The Southeast Alaska Regional Health Consortium, or SEARHC, is closing down its residential drug and alcohol treatment program. The closure was announced Tuesday and comes after massive reductions in federal funding, also known as sequestration.
The Bill Brady Healing Center has existed in its current form since 1996. About 50 patients graduate from the 40-day program every year.
“I know that April 30 is our last day,” said Dave Johnson, who has been a residential manager at the Healing Center for about four-and-a-half years.
When Johnson clocked out at 2 o’clock Monday afternoon, he was told to return at 4 for a mandatory meeting. That’s when SEARHC officials broke the news that the center would close in about a month’s time.
“When it was first told to us, I was bitter, and I was angry,” he said. “Last night I couldn’t sleep. And today, I woke up and I feel a lot better. There’s two ways to look at it. You can look at it as a total negative, but there’s another way to look at it as, another door is going to open.”
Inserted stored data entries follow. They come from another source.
(** ** Translations *)

Definition hammer_xlate_to_zoneX (zone offset : Z) : Z :=
  HAMMER_ZONE_ENCODE zone (offset .& bnot 64 HAMMER_OFF_ZONE_MASK).
Definition hammer_xlate_to_zone2 (offset : Z) : Z :=
  hammer_xlate_to_zoneX HAMMER_ZONE_RAW_BUFFER_INDEX offset.
Definition hammer_data_zone_index (data_len : Z) : Z :=
  if bool_decide (HAMMER_BUFSIZE <= data_len)
  then HAMMER_ZONE_LARGE_DATA_INDEX else HAMMER_ZONE_SMALL_DATA_INDEX.

(** ** Freemap geometry *)

Definition HAMMER_BLOCKMAP_LAYER1_INDEX (zone2_offset : Z) : Z :=
  s32 ((zone2_offset .& HAMMER_BLOCKMAP_LAYER1_MASK) / HAMMER_BLOCKMAP_LAYER2).
Definition HAMMER_BLOCKMAP_LAYER2_INDEX (zone2_offset : Z) : Z :=
  s32 ((zone2_offset .& HAMMER_BLOCKMAP_LAYER2_MASK) / HAMMER_BIGBLOCK_SIZE).
Definition HAMMER_BLOCKMAP_LAYER1_OFFSET (zone2_offset : Z) : Z :=
  u64 (u64 (HAMMER_BLOCKMAP_LAYER1_INDEX zone2_offset) * sizeof_layer1).
Definition HAMMER_BLOCKMAP_LAYER2_OFFSET (zone2_offset : Z) : Z :=
  u64 (u64 (HAMMER_BLOCKMAP_LAYER2_INDEX zone2_offset) * sizeof_layer2).

(** ** Alignment *)

Definition HAMMER_BUFSIZE_DOALIGN (offset : Z) : Z :=
  (offset + HAMMER_BUFMASK) .& Z.lnot HAMMER_BUFMASK.
Definition HAMMER_BIGBLOCK_DOALIGN (offset : Z) : Z :=
  u64 (offset + HAMMER_BIGBLOCK_MASK64) .& bnot 64 HAMMER_BIGBLOCK_MASK64.
Definition HAMMER_BLOCKMAP_LAYER2_DOALIGN (offset : Z) : Z :=
  u64 (offset + HAMMER_BLOCKMAP_LAYER2_MASK) .& bnot 64 HAMMER_BLOCKMAP_LAYER2_MASK.
Definition HAMMER_ZONE_LAYER1_NEXT_OFFSET (offset : Z) : Z :=
  u64 (offset + HAMMER_BLOCKMAP_LAYER2) .& bnot 64 HAMMER_BLOCKMAP_LAYER2_MASK.
Definition HAMMER_ZONE_LAYER2_NEXT_OFFSET (offset : Z) : Z :=
  u64 (offset + HAMMER_BIGBLOCK_SIZE) .& bnot 64 HAMMER_BIGBLOCK_MASK64.
(** on an [int] *)
Definition HAMMER_DATA_DOALIGN (offset : Z) : Z := (offset + 15) .& Z.lnot 15.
Johnson is one of about 22 people who work at the Healing Center. In a statement released Wednesday, SEARHC says some of the employees will be reassigned. Others will be furloughed — a temporary, unpaid leave, basically — and others will be let go completely.
The closure will save SEARHC about $1.5 million every year. The money will chip away at a funding cut of more than $3.5 million, imposed by sequestration — the name given to cuts that automatically kicked in on March 1, when Congress failed to agree on a federal budget.
SEARHC CEO Charles Clement says the organization has dealt with short-term funding problems before. But he calls sequestration “the new normal.”
“For all intents and purposes, it looks like the sequestration is going to be a permanent reality,” Clement said.
He says that means the organization can’t tighten the belt for six months and ride out the storm. At Bill Brady, SEARHC is still figuring out who will lose their job outright, and who will be moved to other parts of SEARHC.
Clement says the dozen or so patients currently in the program will be seen through to completion in mid-April, and then staff will have two weeks to wrap up loose ends and close the doors.
This latest round of budget cuts comes after SEARHC spent a year digging out from a $4 million deficit. Clement says the organization just got back to breaking even when sequestration hit.
And with the new $3.5 million hit, conversations continue among upper management on how to continue digging out of the hole.
“They’re a combination between these sort of financial conversations and these subjective value conversations,” he said. “We’re sort of working it through the best we can, considering that for all intents and purposes, we’re being held over a barrel that we have to make these decisions on a very short time frame.”
Back to Dave Johnson, the residential manager at Bill Brady Healing Center.
“My heart is telling me to go back to Angoon,” Johnson said.
The 32-year-old grew up in the Admiralty Island community. For nearly five years, he says he’s been part of a team that helps complete strangers heal. And as he tries to heal from the sudden end to all of that, he says it’s a good reason to be close to his family.
“I wouldn’t say I’m at peace. You’re seeing the cover. There’s a lot … I’m really in shock, mainly,” he said. “This was the best job I’ve ever had. I can honestly say that.”
Ed Ronco is a reporter at KCAW in Sitka.